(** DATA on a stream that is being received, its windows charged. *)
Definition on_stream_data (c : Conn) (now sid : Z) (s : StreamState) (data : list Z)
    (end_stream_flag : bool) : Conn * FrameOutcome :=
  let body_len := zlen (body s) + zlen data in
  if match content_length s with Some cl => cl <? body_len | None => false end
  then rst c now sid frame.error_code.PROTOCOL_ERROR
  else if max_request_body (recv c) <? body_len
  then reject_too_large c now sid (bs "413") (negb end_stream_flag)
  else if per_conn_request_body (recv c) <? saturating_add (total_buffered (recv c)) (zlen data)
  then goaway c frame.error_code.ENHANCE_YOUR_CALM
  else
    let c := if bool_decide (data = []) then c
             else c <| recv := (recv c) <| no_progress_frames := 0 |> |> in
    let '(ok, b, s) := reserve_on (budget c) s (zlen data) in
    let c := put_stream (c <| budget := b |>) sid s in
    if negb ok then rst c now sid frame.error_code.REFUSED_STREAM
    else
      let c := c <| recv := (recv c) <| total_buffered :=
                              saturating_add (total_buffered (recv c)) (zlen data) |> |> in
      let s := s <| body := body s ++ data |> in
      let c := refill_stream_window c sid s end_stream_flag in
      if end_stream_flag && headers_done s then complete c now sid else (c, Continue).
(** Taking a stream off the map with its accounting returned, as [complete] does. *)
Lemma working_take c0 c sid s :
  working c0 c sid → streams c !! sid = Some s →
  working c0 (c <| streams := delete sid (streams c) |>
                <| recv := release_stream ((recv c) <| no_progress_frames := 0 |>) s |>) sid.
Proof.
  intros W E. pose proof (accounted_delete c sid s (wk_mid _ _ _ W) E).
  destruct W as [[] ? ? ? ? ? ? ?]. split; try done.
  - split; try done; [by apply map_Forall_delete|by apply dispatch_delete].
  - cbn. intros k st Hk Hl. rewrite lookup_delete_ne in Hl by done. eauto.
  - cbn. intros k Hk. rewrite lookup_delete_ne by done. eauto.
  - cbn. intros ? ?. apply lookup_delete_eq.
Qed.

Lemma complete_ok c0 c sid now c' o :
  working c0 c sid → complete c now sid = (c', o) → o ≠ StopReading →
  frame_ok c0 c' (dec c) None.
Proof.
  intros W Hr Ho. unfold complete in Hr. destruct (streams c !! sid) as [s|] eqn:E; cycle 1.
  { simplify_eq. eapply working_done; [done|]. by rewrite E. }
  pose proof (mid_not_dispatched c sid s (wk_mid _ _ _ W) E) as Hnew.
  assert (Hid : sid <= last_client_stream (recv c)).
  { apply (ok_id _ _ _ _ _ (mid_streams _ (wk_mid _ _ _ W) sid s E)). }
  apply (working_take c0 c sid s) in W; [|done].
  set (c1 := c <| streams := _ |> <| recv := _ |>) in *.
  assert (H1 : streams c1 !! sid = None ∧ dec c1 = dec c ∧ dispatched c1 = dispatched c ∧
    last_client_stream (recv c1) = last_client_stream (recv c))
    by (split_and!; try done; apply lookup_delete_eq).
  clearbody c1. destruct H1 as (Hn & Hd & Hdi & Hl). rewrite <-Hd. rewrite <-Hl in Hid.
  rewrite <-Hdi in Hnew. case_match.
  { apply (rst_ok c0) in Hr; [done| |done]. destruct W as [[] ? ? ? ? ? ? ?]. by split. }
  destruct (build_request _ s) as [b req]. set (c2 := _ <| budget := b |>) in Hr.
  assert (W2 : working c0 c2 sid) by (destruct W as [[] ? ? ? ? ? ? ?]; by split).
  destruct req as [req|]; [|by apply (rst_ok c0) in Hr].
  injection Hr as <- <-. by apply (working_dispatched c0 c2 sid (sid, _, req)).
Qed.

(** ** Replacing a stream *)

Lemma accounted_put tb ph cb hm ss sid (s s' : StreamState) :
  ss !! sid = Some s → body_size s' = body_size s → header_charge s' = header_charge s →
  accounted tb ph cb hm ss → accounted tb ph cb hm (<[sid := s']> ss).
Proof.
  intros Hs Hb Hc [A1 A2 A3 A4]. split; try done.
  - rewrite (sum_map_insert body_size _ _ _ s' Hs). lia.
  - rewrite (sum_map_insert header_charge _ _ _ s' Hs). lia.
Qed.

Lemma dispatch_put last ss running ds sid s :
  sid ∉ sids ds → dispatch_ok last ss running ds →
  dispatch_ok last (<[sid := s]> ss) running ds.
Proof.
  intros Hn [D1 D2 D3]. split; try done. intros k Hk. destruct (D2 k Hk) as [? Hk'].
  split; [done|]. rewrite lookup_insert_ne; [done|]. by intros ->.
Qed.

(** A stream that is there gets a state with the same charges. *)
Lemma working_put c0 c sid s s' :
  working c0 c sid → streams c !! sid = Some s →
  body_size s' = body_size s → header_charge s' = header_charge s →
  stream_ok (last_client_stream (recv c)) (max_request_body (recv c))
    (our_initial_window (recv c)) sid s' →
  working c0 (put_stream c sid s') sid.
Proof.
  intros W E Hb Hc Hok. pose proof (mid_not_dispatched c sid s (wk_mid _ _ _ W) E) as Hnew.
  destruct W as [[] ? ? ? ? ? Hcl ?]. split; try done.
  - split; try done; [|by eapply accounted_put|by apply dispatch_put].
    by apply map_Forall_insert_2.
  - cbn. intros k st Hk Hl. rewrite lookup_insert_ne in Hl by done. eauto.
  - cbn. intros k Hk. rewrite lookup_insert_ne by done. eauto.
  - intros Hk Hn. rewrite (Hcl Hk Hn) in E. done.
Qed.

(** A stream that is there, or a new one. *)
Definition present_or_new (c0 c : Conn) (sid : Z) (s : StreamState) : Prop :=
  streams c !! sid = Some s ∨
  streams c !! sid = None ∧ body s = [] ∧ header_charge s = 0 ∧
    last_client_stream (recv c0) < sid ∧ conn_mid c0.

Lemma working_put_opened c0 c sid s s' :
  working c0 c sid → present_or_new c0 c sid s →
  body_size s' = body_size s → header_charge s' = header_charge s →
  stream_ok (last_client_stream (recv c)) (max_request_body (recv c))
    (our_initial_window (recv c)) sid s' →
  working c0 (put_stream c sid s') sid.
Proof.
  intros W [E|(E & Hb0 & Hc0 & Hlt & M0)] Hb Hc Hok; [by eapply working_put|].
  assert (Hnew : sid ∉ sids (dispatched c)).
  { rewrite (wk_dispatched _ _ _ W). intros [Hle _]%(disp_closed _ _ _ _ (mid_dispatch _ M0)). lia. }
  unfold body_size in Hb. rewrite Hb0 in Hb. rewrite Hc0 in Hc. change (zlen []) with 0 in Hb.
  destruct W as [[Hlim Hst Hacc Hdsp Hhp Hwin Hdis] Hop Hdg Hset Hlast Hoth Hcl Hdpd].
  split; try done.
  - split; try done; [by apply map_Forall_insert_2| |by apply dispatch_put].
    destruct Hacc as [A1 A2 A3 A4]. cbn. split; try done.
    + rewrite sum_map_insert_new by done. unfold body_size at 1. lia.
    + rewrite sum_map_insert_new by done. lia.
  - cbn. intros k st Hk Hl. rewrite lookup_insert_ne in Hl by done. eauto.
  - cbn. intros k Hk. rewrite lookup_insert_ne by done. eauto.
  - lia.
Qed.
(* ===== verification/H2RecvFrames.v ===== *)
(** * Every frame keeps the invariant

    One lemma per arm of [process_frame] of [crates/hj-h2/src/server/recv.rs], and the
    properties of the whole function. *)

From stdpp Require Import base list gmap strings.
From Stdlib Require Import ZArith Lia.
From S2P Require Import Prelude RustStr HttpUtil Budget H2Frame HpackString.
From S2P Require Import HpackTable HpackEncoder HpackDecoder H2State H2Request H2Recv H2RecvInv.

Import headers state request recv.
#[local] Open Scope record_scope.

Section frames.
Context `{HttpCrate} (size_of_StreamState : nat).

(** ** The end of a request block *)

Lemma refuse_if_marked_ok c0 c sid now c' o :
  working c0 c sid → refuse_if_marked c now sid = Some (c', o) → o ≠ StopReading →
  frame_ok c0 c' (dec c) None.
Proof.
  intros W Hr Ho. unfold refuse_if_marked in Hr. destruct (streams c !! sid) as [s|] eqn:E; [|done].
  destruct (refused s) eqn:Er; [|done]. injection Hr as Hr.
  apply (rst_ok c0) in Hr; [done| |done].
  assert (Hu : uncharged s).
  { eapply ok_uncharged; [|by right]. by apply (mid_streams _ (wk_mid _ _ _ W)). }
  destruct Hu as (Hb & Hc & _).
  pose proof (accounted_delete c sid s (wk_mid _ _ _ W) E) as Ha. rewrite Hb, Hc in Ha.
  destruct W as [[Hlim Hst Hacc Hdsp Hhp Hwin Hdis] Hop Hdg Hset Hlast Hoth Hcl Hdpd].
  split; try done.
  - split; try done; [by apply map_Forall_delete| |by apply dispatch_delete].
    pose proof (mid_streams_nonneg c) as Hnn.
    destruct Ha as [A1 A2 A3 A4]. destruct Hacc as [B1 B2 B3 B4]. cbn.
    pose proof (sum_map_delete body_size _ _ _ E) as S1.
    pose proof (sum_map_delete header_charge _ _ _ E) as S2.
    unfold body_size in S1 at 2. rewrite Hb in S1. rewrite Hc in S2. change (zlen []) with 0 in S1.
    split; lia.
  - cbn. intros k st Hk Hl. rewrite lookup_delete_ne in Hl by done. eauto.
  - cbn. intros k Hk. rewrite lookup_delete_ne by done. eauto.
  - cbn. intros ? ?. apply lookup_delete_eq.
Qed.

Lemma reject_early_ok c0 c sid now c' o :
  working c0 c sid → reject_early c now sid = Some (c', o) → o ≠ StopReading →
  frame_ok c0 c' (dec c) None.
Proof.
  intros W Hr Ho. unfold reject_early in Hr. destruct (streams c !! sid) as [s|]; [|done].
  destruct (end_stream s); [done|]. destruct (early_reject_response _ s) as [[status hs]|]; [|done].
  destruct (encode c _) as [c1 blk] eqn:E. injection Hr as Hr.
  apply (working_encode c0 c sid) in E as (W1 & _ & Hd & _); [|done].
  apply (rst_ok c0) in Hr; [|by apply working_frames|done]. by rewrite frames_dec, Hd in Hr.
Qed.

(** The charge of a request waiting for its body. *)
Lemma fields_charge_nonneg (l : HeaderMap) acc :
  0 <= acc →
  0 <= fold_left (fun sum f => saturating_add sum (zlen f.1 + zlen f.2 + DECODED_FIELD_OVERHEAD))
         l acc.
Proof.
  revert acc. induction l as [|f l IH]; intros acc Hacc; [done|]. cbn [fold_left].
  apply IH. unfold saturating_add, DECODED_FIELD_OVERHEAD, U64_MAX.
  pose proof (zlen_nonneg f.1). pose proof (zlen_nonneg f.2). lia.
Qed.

Assignment: Which lines above hold the string "Require"? Please copy all of them.

Exercise response:
From stdpp Require Import base list gmap strings.
From Stdlib Require Import ZArith Lia.
From S2P Require Import Prelude RustStr HttpUtil Budget H2Frame HpackString.
From S2P Require Import HpackTable HpackEncoder HpackDecoder H2State H2Request H2Recv H2RecvInv.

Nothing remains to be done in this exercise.